-- Work instructions --
Begin at the line below that has "(** * The interaction" and stop after the line that has "#[export] Instance event_eq_dec". Please restate only those lines, word for word.

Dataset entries
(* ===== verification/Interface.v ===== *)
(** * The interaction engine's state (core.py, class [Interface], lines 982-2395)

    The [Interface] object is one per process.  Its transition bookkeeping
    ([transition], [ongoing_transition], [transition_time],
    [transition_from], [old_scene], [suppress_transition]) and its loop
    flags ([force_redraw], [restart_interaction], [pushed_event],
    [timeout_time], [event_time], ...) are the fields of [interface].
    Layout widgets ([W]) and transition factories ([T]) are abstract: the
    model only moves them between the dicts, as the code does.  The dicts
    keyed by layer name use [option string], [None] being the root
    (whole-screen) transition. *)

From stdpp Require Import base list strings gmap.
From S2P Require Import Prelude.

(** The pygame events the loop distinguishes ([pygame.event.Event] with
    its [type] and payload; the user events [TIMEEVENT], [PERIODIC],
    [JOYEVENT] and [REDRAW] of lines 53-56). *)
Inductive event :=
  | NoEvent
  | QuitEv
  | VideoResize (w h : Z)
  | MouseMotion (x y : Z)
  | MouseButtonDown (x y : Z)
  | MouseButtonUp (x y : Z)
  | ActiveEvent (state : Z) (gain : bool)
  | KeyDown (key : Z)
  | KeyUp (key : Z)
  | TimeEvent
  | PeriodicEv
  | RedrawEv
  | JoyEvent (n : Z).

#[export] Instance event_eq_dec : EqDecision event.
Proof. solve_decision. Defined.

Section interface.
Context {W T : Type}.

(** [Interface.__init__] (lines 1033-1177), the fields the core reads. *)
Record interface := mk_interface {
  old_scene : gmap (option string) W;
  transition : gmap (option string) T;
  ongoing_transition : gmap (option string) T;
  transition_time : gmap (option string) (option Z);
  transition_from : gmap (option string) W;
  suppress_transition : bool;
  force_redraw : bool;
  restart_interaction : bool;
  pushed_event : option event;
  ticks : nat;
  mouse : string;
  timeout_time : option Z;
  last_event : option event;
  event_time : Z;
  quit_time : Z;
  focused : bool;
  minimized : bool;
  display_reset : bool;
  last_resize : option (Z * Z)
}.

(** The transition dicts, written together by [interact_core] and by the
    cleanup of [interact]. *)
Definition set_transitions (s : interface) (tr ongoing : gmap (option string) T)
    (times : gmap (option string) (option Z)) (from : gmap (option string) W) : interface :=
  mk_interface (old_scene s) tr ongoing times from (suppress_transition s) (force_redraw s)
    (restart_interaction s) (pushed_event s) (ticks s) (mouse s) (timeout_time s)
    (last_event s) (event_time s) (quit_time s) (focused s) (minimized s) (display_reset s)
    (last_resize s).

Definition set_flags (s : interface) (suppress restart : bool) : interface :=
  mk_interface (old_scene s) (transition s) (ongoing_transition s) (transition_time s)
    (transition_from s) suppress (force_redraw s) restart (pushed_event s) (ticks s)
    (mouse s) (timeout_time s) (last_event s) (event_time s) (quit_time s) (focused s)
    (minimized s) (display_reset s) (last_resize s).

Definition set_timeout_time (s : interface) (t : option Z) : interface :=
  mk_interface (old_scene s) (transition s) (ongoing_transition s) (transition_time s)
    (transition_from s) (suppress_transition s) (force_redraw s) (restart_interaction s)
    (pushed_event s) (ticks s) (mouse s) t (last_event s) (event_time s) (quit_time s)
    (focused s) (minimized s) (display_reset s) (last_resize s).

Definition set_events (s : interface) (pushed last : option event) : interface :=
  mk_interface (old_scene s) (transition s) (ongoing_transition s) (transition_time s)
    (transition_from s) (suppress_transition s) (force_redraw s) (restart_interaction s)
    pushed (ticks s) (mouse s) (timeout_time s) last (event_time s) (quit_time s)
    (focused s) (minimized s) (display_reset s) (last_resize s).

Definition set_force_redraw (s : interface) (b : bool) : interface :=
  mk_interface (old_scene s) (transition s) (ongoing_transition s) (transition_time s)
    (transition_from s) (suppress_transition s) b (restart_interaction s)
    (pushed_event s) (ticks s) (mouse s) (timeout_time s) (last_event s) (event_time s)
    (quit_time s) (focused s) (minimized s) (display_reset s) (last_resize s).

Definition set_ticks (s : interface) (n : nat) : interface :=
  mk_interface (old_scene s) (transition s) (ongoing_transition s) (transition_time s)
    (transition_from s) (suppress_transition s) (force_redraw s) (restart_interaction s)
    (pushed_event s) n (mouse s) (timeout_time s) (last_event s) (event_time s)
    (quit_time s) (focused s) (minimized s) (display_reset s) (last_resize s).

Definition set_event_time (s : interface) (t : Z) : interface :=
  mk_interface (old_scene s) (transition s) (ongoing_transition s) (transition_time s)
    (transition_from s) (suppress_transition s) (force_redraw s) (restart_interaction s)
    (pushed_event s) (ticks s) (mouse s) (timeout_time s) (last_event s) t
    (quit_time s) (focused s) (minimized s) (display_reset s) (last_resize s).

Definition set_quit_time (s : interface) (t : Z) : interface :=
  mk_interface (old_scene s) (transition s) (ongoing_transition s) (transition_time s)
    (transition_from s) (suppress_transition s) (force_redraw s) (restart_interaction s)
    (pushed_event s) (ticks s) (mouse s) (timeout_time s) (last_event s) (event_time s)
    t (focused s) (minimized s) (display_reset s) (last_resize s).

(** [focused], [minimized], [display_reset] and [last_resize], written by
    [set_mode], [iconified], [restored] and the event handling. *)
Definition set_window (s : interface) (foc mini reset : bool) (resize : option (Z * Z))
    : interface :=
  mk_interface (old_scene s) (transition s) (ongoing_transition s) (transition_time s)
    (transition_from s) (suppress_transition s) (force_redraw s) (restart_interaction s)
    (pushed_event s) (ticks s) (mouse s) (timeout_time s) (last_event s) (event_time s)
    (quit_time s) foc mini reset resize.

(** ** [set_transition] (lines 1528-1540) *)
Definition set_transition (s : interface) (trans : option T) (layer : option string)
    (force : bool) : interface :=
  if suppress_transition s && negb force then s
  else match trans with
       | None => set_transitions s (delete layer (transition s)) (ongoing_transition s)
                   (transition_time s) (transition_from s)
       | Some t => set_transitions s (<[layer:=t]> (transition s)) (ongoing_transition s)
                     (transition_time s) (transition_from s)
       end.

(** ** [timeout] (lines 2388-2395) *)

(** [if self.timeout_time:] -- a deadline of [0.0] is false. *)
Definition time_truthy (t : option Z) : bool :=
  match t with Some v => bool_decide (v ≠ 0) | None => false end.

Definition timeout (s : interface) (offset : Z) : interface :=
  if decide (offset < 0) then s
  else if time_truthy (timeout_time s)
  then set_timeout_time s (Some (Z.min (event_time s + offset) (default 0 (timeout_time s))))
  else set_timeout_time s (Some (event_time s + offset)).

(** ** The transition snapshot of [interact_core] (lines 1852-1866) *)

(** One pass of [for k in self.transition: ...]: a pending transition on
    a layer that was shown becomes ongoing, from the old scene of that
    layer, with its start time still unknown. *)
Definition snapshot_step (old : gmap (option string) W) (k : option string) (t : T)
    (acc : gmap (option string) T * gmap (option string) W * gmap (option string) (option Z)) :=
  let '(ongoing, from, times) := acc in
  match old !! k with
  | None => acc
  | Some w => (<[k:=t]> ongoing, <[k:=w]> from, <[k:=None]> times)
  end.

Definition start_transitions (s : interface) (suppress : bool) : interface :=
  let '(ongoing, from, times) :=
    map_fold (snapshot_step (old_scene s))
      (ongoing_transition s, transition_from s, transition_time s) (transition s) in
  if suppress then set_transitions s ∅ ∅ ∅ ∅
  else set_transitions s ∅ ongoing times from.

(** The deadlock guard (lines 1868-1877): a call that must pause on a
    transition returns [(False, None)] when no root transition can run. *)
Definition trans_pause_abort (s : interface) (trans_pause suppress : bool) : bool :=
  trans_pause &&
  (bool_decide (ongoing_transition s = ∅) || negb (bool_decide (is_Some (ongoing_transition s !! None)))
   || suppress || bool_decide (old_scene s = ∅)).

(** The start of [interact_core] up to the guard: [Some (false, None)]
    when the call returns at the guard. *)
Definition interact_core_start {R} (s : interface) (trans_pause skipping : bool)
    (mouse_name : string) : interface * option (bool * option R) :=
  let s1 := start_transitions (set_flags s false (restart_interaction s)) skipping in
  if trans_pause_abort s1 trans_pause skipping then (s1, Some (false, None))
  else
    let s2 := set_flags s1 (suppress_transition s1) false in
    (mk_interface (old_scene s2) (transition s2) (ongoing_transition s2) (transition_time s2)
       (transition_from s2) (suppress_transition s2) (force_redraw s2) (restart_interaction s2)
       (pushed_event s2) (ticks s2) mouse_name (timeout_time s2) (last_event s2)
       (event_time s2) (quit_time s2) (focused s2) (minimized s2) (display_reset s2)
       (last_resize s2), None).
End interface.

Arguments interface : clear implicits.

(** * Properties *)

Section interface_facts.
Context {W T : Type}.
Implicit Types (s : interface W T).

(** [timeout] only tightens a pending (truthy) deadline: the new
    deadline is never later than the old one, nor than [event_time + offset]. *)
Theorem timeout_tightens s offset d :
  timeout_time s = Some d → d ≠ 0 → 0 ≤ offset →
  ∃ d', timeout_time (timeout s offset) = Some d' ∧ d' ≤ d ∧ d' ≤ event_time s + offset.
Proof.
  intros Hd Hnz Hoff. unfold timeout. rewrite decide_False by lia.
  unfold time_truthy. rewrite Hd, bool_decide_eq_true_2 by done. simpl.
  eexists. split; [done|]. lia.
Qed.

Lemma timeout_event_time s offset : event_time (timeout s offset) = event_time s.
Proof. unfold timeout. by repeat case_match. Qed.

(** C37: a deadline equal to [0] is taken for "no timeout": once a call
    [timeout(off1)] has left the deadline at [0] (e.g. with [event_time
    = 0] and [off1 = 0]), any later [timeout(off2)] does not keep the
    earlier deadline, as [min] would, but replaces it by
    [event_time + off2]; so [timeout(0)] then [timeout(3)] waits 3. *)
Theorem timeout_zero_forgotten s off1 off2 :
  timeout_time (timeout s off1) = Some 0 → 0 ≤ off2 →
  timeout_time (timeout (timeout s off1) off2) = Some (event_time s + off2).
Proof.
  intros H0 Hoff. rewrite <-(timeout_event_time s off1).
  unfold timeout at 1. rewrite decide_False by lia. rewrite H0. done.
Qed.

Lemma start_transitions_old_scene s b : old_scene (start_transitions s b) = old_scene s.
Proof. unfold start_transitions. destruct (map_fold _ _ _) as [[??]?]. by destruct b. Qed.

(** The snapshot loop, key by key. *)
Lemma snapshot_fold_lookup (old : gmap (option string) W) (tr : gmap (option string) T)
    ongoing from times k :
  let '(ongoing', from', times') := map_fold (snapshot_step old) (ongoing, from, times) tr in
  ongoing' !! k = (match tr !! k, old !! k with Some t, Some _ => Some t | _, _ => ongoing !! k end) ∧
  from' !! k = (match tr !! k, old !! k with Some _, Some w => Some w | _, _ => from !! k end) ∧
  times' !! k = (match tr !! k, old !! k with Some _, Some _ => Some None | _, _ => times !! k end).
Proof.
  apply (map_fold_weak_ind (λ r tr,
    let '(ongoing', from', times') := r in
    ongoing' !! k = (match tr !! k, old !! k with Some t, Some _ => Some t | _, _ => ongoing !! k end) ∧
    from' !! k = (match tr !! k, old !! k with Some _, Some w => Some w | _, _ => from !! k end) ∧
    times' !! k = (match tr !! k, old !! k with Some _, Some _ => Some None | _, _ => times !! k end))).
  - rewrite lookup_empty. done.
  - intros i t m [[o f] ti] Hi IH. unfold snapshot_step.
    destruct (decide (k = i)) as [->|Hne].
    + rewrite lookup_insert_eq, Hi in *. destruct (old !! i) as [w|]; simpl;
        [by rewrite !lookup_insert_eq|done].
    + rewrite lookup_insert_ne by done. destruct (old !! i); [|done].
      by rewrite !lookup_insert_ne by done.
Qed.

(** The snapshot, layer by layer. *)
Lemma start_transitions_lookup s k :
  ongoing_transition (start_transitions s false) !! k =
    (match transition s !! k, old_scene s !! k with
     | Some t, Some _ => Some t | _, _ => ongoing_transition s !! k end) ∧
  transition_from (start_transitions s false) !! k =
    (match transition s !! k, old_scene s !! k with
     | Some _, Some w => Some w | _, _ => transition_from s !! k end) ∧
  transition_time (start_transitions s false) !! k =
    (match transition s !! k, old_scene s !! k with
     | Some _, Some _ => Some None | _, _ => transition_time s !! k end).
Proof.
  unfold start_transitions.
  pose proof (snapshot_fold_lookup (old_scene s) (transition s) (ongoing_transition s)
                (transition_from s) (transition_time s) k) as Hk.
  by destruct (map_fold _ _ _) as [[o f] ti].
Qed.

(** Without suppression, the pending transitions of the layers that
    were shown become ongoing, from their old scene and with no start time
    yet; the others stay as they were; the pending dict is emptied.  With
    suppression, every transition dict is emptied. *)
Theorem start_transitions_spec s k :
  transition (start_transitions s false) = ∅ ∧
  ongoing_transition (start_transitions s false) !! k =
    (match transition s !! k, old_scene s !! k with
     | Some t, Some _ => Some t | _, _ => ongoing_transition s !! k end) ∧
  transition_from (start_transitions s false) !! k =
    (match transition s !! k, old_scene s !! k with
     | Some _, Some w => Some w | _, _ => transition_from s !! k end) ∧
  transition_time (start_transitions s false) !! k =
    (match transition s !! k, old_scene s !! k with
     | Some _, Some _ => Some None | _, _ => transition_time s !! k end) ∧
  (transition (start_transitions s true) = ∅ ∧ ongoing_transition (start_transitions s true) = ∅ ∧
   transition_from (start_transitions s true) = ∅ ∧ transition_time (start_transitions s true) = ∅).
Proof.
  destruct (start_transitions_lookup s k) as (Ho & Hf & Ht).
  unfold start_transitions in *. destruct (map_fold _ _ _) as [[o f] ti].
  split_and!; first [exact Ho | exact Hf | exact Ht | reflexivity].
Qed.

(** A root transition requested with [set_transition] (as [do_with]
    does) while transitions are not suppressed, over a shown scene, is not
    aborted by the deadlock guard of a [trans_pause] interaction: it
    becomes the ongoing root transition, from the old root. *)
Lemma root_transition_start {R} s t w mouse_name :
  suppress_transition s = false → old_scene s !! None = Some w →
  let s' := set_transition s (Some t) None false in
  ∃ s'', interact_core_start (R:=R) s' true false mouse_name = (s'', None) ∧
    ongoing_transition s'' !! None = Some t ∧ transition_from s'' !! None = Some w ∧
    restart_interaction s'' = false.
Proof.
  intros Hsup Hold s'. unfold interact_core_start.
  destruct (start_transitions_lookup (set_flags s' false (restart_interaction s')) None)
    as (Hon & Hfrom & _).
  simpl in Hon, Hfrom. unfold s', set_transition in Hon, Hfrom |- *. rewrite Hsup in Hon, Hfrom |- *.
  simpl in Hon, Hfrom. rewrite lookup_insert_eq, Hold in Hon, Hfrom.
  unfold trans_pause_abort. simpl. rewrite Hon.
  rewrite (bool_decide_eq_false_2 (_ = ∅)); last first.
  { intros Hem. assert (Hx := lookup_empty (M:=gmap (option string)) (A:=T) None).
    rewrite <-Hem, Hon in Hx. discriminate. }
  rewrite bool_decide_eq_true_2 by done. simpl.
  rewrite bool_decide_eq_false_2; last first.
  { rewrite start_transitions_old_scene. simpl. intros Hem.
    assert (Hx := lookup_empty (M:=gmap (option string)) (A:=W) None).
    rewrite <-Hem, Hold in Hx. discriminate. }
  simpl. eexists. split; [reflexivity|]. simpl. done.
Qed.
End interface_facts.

-- Result of this task --
(** * The interaction engine's state (core.py, class [Interface], lines 982-2395)

    The [Interface] object is one per process.  Its transition bookkeeping
    ([transition], [ongoing_transition], [transition_time],
    [transition_from], [old_scene], [suppress_transition]) and its loop
    flags ([force_redraw], [restart_interaction], [pushed_event],
    [timeout_time], [event_time], ...) are the fields of [interface].
    Layout widgets ([W]) and transition factories ([T]) are abstract: the
    model only moves them between the dicts, as the code does.  The dicts
    keyed by layer name use [option string], [None] being the root
    (whole-screen) transition. *)

From stdpp Require Import base list strings gmap.
From S2P Require Import Prelude.

(** The pygame events the loop distinguishes ([pygame.event.Event] with
    its [type] and payload; the user events [TIMEEVENT], [PERIODIC],
    [JOYEVENT] and [REDRAW] of lines 53-56). *)
Inductive event :=
  | NoEvent
  | QuitEv
  | VideoResize (w h : Z)
  | MouseMotion (x y : Z)
  | MouseButtonDown (x y : Z)
  | MouseButtonUp (x y : Z)
  | ActiveEvent (state : Z) (gain : bool)
  | KeyDown (key : Z)
  | KeyUp (key : Z)
  | TimeEvent
  | PeriodicEv
  | RedrawEv
  | JoyEvent (n : Z).

#[export] Instance event_eq_dec : EqDecision event.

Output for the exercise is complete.